→ Data for processing
-------------------------
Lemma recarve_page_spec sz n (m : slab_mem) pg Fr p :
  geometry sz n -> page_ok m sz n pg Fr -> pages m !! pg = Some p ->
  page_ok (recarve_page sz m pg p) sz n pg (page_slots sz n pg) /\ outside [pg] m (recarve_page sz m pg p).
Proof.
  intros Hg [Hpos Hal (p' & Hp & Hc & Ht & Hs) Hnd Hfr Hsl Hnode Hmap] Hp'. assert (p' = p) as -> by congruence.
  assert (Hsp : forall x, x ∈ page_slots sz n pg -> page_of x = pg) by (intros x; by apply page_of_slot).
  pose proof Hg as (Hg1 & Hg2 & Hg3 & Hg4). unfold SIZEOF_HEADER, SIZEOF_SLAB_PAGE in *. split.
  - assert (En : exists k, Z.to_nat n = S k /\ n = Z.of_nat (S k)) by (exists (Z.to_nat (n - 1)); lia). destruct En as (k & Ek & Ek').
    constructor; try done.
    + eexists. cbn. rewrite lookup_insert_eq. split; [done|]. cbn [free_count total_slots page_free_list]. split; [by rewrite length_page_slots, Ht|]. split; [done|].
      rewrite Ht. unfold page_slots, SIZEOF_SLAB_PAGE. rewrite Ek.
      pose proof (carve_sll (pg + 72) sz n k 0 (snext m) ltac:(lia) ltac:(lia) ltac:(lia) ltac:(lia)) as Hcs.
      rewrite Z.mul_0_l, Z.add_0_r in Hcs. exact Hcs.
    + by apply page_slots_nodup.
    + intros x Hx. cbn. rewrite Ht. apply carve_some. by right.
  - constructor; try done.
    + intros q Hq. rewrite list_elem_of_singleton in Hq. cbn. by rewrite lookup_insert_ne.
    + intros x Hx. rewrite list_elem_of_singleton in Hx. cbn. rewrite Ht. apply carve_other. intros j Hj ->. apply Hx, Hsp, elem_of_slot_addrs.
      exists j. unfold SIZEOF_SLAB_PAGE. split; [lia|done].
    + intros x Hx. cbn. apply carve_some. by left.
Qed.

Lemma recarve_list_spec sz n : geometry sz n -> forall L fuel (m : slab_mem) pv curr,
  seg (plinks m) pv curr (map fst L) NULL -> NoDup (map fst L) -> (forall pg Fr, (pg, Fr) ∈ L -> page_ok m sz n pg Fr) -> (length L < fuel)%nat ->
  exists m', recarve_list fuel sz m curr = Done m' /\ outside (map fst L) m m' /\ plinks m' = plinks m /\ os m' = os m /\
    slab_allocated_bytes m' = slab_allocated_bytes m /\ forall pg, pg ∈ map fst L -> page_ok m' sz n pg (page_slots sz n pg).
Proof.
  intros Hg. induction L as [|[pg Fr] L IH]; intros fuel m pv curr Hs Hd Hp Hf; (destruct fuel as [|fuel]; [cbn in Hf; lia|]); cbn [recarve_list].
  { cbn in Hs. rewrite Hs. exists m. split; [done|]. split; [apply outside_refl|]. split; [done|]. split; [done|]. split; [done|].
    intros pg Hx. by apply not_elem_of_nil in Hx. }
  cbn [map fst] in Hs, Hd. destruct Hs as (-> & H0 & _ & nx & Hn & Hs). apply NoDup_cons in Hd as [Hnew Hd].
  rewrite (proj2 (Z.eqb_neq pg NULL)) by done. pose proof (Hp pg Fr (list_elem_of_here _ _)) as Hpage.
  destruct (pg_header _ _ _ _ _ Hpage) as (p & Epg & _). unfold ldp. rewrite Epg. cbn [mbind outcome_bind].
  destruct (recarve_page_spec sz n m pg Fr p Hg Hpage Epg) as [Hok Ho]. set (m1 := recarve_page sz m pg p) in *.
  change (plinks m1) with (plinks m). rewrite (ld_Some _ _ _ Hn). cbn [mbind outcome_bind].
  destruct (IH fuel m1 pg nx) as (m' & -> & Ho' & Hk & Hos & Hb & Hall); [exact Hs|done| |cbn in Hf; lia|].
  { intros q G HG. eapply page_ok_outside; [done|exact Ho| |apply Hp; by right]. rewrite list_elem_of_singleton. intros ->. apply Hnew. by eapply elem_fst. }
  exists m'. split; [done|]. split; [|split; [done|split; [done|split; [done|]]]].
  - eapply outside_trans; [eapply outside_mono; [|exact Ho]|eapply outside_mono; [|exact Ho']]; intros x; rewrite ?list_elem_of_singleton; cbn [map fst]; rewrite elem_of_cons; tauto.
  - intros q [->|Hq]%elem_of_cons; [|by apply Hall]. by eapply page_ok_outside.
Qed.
-------------------------
→ Work task
Your answer should be exactly the lines of the data above, from the first through the line containing "intros Hg. induction".

→ Answer area
Lemma recarve_page_spec sz n (m : slab_mem) pg Fr p :
  geometry sz n -> page_ok m sz n pg Fr -> pages m !! pg = Some p ->
  page_ok (recarve_page sz m pg p) sz n pg (page_slots sz n pg) /\ outside [pg] m (recarve_page sz m pg p).
Proof.
  intros Hg [Hpos Hal (p' & Hp & Hc & Ht & Hs) Hnd Hfr Hsl Hnode Hmap] Hp'. assert (p' = p) as -> by congruence.
  assert (Hsp : forall x, x ∈ page_slots sz n pg -> page_of x = pg) by (intros x; by apply page_of_slot).
  pose proof Hg as (Hg1 & Hg2 & Hg3 & Hg4). unfold SIZEOF_HEADER, SIZEOF_SLAB_PAGE in *. split.
  - assert (En : exists k, Z.to_nat n = S k /\ n = Z.of_nat (S k)) by (exists (Z.to_nat (n - 1)); lia). destruct En as (k & Ek & Ek').
    constructor; try done.
    + eexists. cbn. rewrite lookup_insert_eq. split; [done|]. cbn [free_count total_slots page_free_list]. split; [by rewrite length_page_slots, Ht|]. split; [done|].
      rewrite Ht. unfold page_slots, SIZEOF_SLAB_PAGE. rewrite Ek.
      pose proof (carve_sll (pg + 72) sz n k 0 (snext m) ltac:(lia) ltac:(lia) ltac:(lia) ltac:(lia)) as Hcs.
      rewrite Z.mul_0_l, Z.add_0_r in Hcs. exact Hcs.
    + by apply page_slots_nodup.
    + intros x Hx. cbn. rewrite Ht. apply carve_some. by right.
  - constructor; try done.
    + intros q Hq. rewrite list_elem_of_singleton in Hq. cbn. by rewrite lookup_insert_ne.
    + intros x Hx. rewrite list_elem_of_singleton in Hx. cbn. rewrite Ht. apply carve_other. intros j Hj ->. apply Hx, Hsp, elem_of_slot_addrs.
      exists j. unfold SIZEOF_SLAB_PAGE. split; [lia|done].
    + intros x Hx. cbn. apply carve_some. by left.
Qed.

Lemma recarve_list_spec sz n : geometry sz n -> forall L fuel (m : slab_mem) pv curr,
  seg (plinks m) pv curr (map fst L) NULL -> NoDup (map fst L) -> (forall pg Fr, (pg, Fr) ∈ L -> page_ok m sz n pg Fr) -> (length L < fuel)%nat ->
  exists m', recarve_list fuel sz m curr = Done m' /\ outside (map fst L) m m' /\ plinks m' = plinks m /\ os m' = os m /\
    slab_allocated_bytes m' = slab_allocated_bytes m /\ forall pg, pg ∈ map fst L -> page_ok m' sz n pg (page_slots sz n pg).
Proof.
  intros Hg. induction L as [|[pg Fr] L IH]; intros fuel m pv curr Hs Hd Hp Hf; (destruct fuel as [|fuel]; [cbn in Hf; lia|]); cbn [recarve_list].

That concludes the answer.